▶ PROBLEM: Your task is to transcribe the entries below exactly, from their first line down to the line containing "trampoline and the", and to stop there.

▶ INFORMATION PROVIDED:
(* ===== verification/ProcAlloc.v ===== *)
(** * Making a process: proc_pagetable() and allocproc()

    A new process gets a trapframe page and a page table that maps the
    trampoline and the trapframe and nothing else, all from the pool; when the
    pool runs dry on the way, everything taken is given back and the slot is as
    free as it was. *)

From S2P Require Import Prelude Machine Kstring Kernel Spinlock Kalloc Vm VmSpec VmMap VmUser VmFork VmFree Sched Proc ProcSpec ProcFree.

Section Make.
Context `{Y : Symbols} `{OK : !SymbolsOK Y}.
Context `{PA : !PageAllocator kalloc kfree}.

(** ** Other address spaces while pages are taken from the pool *)
Lemma space_kept k k' root t fl us fl' :
  uvm k root t fl us -> held k' fl' -> same_except fl (k_mem k) (k_mem k') -> (forall q, q ∈ fl' -> q ∈ fl) ->
  uvm k' root t fl' us /\ (forall pg a, pg ∈ us -> in_page pg a -> read8 (k_mem k') a = read8 (k_mem k) a) /\
  (forall va, pte_of (k_mem k') t va = pte_of (k_mem k) t va).
Proof.
  intros Hu Hh Hs Hsub. pose proof (uv_inv _ _ _ _ _ Hu) as Hv.
  assert (clear_of us t fl) as Hcl.
  { intros q [Hq|[p Hp]%elem_of_tpages]; [destruct (uv_own _ _ _ _ _ Hu) as (_ & _ & Hf & _); by apply Hf|exact (vm_disj _ _ _ _ Hv _ _ Hp)]. }
  apply (uvm_frame k k' root t fl us fl' fl Hu Hh Hs); [eapply pool_pages, vm_pool; exact Hv|exact Hcl|].
  intros q Hq Hin. by apply (Hcl q Hq), Hsub.
Qed.

(** ** proc_pagetable *)
Lemma held_alloc e k f fl :
  held k (f :: fl) -> exists k', kalloc e k = Ok f e k' /\ only_mem k k' /\ same_except [f] (k_mem k) (k_mem k') /\ held k' fl.
Proof.
  intros (Hc & Hl & Hp). destruct (alloc_page e k f fl Hc Hl Hp) as (k' & E & Ho & Hs & Hp'). exists k'. split_and!; [done|done|done|].
  split_and!; [by eapply cpu_ok_only_mem|by eapply lock_free_only_mem|done].
Qed.
Lemma root_space k f fl : held k fl -> page_ok f -> f ∉ fl -> (forall i, 0 <= i < 512 -> read64 (k_mem k) (f + 8 * i) = 0) -> uvm k f (root_only f) fl [].
Proof.
  intros (Hc & Hl & Hp) Hf Hni Hz. pose proof (root_only_lookup f) as Hroot. constructor; [constructor; [done|done|done|constructor|]|apply owned_nil|done| |].
  - apply lookup_singleton_eq.
  - intros p pg i Hpg _ Hi. apply Hroot in Hpg as [-> ->]. unfold root_only. rewrite lookup_singleton_ne by done. by rewrite Hz.
  - intros i p q Hpq. by apply Hroot in Hpq as [? _].
  - intros p1 p2 q H1 H2. apply Hroot in H1 as [-> _], H2 as [-> _]. done.
  - intros p pg Hpg. by apply Hroot in Hpg as [_ ->].
  - intros i q Hpq. by apply Hroot in Hpq as [? _].
  - intros p pg Hpg. by apply Hroot in Hpg as [_ ->].
  - intros i pg Hi. by rewrite lookup_nil in Hi.
  - intros va _ _. by rewrite root_only_low.
Qed.
Lemma uvmcreate_root e k f fl :
  held k (f :: fl) -> exists k', uvmcreate e k = Ok f e k' /\ only_mem k k' /\ same_except [f] (k_mem k) (k_mem k') /\ uvm k' f (root_only f) fl [].
Proof.
  intros Hh. pose proof Hh as (_ & _ & Hp). destruct (pool_pages _ _ Hp) as [[Hni _]%NoDup_cons [Hf _]%Forall_cons]. pose proof (page_ok_pos f Hf) as [Hpos _].
  destruct (held_alloc e k f fl Hh) as (k1 & E & Ho & Hs & Hh1). exists (set_k_mem (memset (k_mem k1) f 0 PGSIZE) k1). split_and!.
  - unfold uvmcreate. rewrite (bind_Ok _ _ _ _ _ _ _ E). rewrite decide_False by lia. done.
  - eapply only_mem_trans; [done|apply only_mem_set].
  - apply (same_except_mono ([f] ++ [f])); [set_solver|]. eapply same_except_trans; [done|apply same_except_memset].
  - apply root_space; [|done|done|].
    + apply (held_write _ _ f); [done|done|done|apply same_except_memset].
    + intros i Hi. cbn. apply read64_memset_zero; unfold PGSIZE; lia.
Qed.

(** One more page mapped above the user part. *)
Lemma map_high e k root t fl va pa perm :
  uvm k root t fl [] -> vpage va -> TRAPFRAME <= va -> Z.land (pte_of (k_mem k) t va) PTE_V = 0 ->
  0 <= pa < 2 ^ 32 -> pa mod PGSIZE = 0 -> 0 <= perm < 1024 ->
  exists r k' t' fl', mappages root va PGSIZE pa perm e k = Ok r e k' /\ uvm k' root t' fl' [] /\ only_mem k k' /\
    upages [] t' fl' = upages [] t fl /\ same_except (elements (upages [] t fl)) (k_mem k) (k_mem k') /\
    (r = 0 /\ (length fl <= length fl' + 2)%nat /\ (forall va', vpage va' -> pte_of (k_mem k') t' va' = if decide (va' = va) then leaf_pte pa perm else pte_of (k_mem k) t va') \/
     r = -1 /\ (length fl < 2)%nat /\ (forall va', vpage va' -> pte_of (k_mem k') t' va' = pte_of (k_mem k) t va')).
Proof.
  intros [Hv Hown Hsz Hmap Hun] Hva Hge Hz Hpa Hal Hperm. destruct (mappages_at e k root t fl va pa perm Hv Hva Hz Hpa Hal Hperm) as (r & k' & t' & fl' & E & X & Hc).
  exists r, k', t', fl'. assert (upages [] t' fl' = upages [] t fl) as Hup by (unfold upages; by rewrite (ve_pages _ _ _ _ _ _ _ X)). split_and!; [done| |apply X|done| |].
  - constructor; [apply X|apply owned_nil|done|intros i pg Hi; by rewrite lookup_nil in Hi|]. intros va' Hva' Hr. destruct Hc as [(_ & _ & P)|(_ & _ & _ & P)]; rewrite P by done; [|by apply Hun].
    rewrite decide_False by lia. by apply Hun.
  - intros a Ha. apply (ve_frame _ _ _ _ _ _ _ X). intros q Hq. apply Ha. apply elem_of_elements. unfold upages. by apply elem_of_union_r.
  - destruct Hc as [Hc|(-> & _ & Hco & P)]; [by left|by right].
Qed.

(** What proc_pagetable() achieves: a table with the two pages mapped, which
    takes at most five pages, or everything back in the pool. *)
Definition pagetable_made (k : kernel) (fl : list Z) (tf r : Z) (k' : kernel) : Prop :=
  only_mem k k' /\ same_except fl (k_mem k) (k_mem k') /\
  ((r <> 0 /\ exists t fl', uvm k' r t fl' [] /\ upages [] t fl' = list_to_set fl /\ (length fl <= length fl' + 5)%nat /\
      (exists pg, maps_to (pte_of (k_mem k') t TRAMPOLINE) pg) /\ maps_to (pte_of (k_mem k') t TRAPFRAME) tf) \/
   (r = 0 /\ (length fl < 5)%nat /\ exists fl', held k' fl' /\ (list_to_set fl' : gset Z) = list_to_set fl)).

Lemma leaf_maps pa perm : 0 <= pa < 2 ^ 64 -> pa mod PGSIZE = 0 -> 0 <= perm < 1024 -> Z.lor perm PTE_V <> PTE_V -> maps_to (leaf_pte pa perm) pa.
Proof. intros Hpa Hal Hp Hl. destruct (leaf_pte_facts pa perm Hpa Hal Hp) as (E1 & E2 & _ & E3). split_and!; [done|done|by rewrite E2]. Qed.
Lemma upages_root f fl : upages [] (root_only f) fl = list_to_set (f :: fl).
Proof. unfold upages, vm_pages, tpages, root_only. rewrite map_img_singleton_L. cbn [list_to_set foldr]. set_solver. Qed.
Lemma except_pages (ps : gset Z) fl m m' : ps = list_to_set fl -> same_except (elements ps) m m' -> same_except fl m m'.
Proof. intros ->. apply same_except_mono. intros q. by rewrite elem_of_elements, elem_of_list_to_set. Qed.
Lemma except_trans fl m1 m2 m3 : same_except fl m1 m2 -> same_except fl m2 m3 -> same_except fl m1 m3.
Proof. intros H1 H2. apply (same_except_mono (fl ++ fl)); [set_solver|]. by eapply same_except_trans. Qed.

(** uvmfree() of a table that maps nothing. *)
Lemma uvmfree_empty e k root t fl0 fl :
  uvm k root t fl [] -> upages [] t fl = list_to_set fl0 -> (forall va, vpage va -> TRAPFRAME <= va -> Z.land (pte_of (k_mem k) t va) PTE_V = 0) ->
  exists k' fl', uvmfree root 0 e k = Ok tt e k' /\ only_mem k k' /\ same_except fl0 (k_mem k) (k_mem k') /\ held k' fl' /\ (list_to_set fl' : gset Z) = list_to_set fl0.
Proof.
  intros Hu Hup Hz. destruct (uvmfree_space e k root t fl [] 0 Hu ltac:(done) ltac:(done) Hz) as (k' & fl' & E & Ho & Hh & _ & Hset & Hs).
  exists k', fl'. split_and!; [done|done|by apply (except_pages (upages [] t fl))|done|by rewrite Hset].
Qed.

Lemma proc_pagetable_ok e k p fl :
  held k fl -> page_ok (p_trapframe (get_proc k p)) ->
  exists r k', proc_pagetable p e k = Ok r e k' /\ pagetable_made k fl (p_trapframe (get_proc k p)) r k'.
Proof.
  intros Hh Htf. set (tf := p_trapframe (get_proc k p)) in *. pose proof (page_ok_pos tf Htf) as [Htfr _].
  destruct high_pages as (V1 & V2 & L1 & L2).
  destruct fl as [|f fl].
  { exists 0, k. assert (uvmcreate e k = Ok 0 e k) as E.
    { unfold uvmcreate. rewrite (bind_Ok _ _ 0 e k e k); [done|]. destruct Hh as (? & ? & ?). by apply alloc_empty. }
    split; [unfold proc_pagetable; by rewrite (bind_Ok _ _ _ _ _ _ _ E), decide_True|]. split_and!; [apply only_mem_refl|done|]. right. split_and!; [done|cbn; lia|]. by exists []. }
  pose proof Hh as (_ & _ & Hp). destruct (pool_pages _ _ Hp) as [_ [Hf _]%Forall_cons]. pose proof (page_ok_pos f Hf) as [Hfr _].
  destruct (uvmcreate_root e k f fl Hh) as (k1 & E1 & Ho1 & Hs1 & Hu1).
  assert (same_except (f :: fl) (k_mem k) (k_mem k1)) as Hf1 by (eapply same_except_mono; [|exact Hs1]; set_solver).
  destruct trampoline_in_text as [T1 T2]. pose proof etext_before_end. pose proof end_in_ram. unfold KERNBASE, PHYSTOP, PGSIZE, KERNBASE in *.
  destruct (map_high e k1 f (root_only f) fl TRAMPOLINE sym_trampoline (Z.lor PTE_R PTE_X) Hu1 V1 L1) as (r1 & k2 & t2 & fl2 & E2 & Hu2 & Ho2 & Hup2 & Hs2 & Hc2);
    [by rewrite root_only_low|lia|apply trampoline_aligned|done|].
  rewrite upages_root in Hup2, Hs2. apply (except_pages _ _ _ _ eq_refl) in Hs2. pose proof (except_trans _ _ _ _ Hf1 Hs2) as Hf2.
  unfold proc_pagetable. rewrite (bind_Ok _ _ _ _ _ _ _ E1). rewrite decide_False by lia. rewrite (bind_Ok _ _ _ _ _ _ _ E2).
  destruct Hc2 as [(-> & Hco2 & P2)|(-> & Hco2 & P2)]; [rewrite decide_False by lia|rewrite decide_True by lia].
  2:{ destruct (uvmfree_empty e k2 f t2 (f :: fl) fl2 Hu2 Hup2) as (k3 & fl3 & E3 & Ho3 & Hs3 & Hh3 & Hset3); [intros va Hva _; by rewrite P2, root_only_low|].
      exists 0, k3. rewrite (bind_Ok _ _ _ _ _ _ _ E3). split; [done|]. split_and!; [eapply only_mem_trans; [|done]; by eapply only_mem_trans|by eapply except_trans|].
      right. split_and!; [done|cbn; lia|]. by exists fl3. }
  assert (p_trapframe (get_proc k2 p) = tf) as Etf by (unfold tf, get_proc; by rewrite Ho2, Ho1).
  rewrite (bind_Ok _ _ tf e k2 e k2) by (unfold gets; by rewrite Etf).
  destruct (map_high e k2 f t2 fl2 TRAPFRAME tf (Z.lor PTE_R PTE_W) Hu2 V2 ltac:(done)) as (r3 & k3 & t3 & fl3 & E3 & Hu3 & Ho3 & Hup3 & Hs3 & Hc3);
    [rewrite P2 by done; rewrite decide_False by done; by rewrite root_only_low|lia|apply Htf|done|].
  rewrite Hup2 in Hup3, Hs3. apply (except_pages _ _ _ _ eq_refl) in Hs3. pose proof (except_trans _ _ _ _ Hf2 Hs3) as Hf3.
  assert (only_mem k k3) as Ho13 by (eapply only_mem_trans; [|exact Ho3]; by eapply only_mem_trans).
  rewrite (bind_Ok _ _ _ _ _ _ _ E3).
  assert (maps_to (leaf_pte sym_trampoline (Z.lor PTE_R PTE_X)) sym_trampoline) as Hleaf by (apply leaf_maps; [lia|apply trampoline_aligned|done|done]).
  destruct Hc3 as [(-> & Hco3 & P3)|(-> & Hco3 & P3)]; [rewrite decide_False by lia|rewrite decide_True by lia].
  - exists f, k3. split; [done|]. split_and!; [done|done|]. left. split; [lia|]. exists t3, fl3. split_and!; [done|done|cbn; lia| |].
    + exists sym_trampoline. rewrite P3, P2 by done. rewrite decide_False by done. by rewrite decide_True.
    + rewrite P3, decide_True by done. apply leaf_maps; [lia|apply Htf|done|done].
  - destruct (unmap_high e k3 f t3 fl3 [] TRAMPOLINE sym_trampoline Hu3 V1 L1) as (k4 & E4 & Ho4 & Hu4 & Hs4 & P4).
    { rewrite P3, P2, decide_True by done. done. }
    destruct (uvmfree_empty e k4 f t3 (f :: fl) fl3 Hu4 Hup3) as (k5 & fl5 & E5 & Ho5 & Hs5 & Hh5 & Hset5).
    { intros va Hva _. rewrite P4 by done. case_decide; [done|]. rewrite P3, P2 by done. rewrite decide_False by done. by rewrite root_only_low. }
    exists 0, k5. rewrite (bind_Ok _ _ _ _ _ _ _ E4), (bind_Ok _ _ _ _ _ _ _ E5). split; [done|]. split_and!.
    + eapply only_mem_trans; [|exact Ho5]. by eapply only_mem_trans.
    + eapply except_trans; [exact Hf3|]. eapply except_trans; [|exact Hs5]. eapply same_except_mono; [|exact Hs4]. intros q Hq%elem_of_elements.
      apply (elem_of_list_to_set (C := gset Z)). rewrite <- Hup3. unfold upages, vm_pages. rewrite !elem_of_union. tauto.
    + right. split_and!; [done|cbn; lia|]. by exists fl5.
Qed.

▶ OUTPUT:
(* ===== verification/ProcAlloc.v ===== *)
(** * Making a process: proc_pagetable() and allocproc()

    A new process gets a trapframe page and a page table that maps the
    trampoline and the trapframe and nothing else, all from the pool; when the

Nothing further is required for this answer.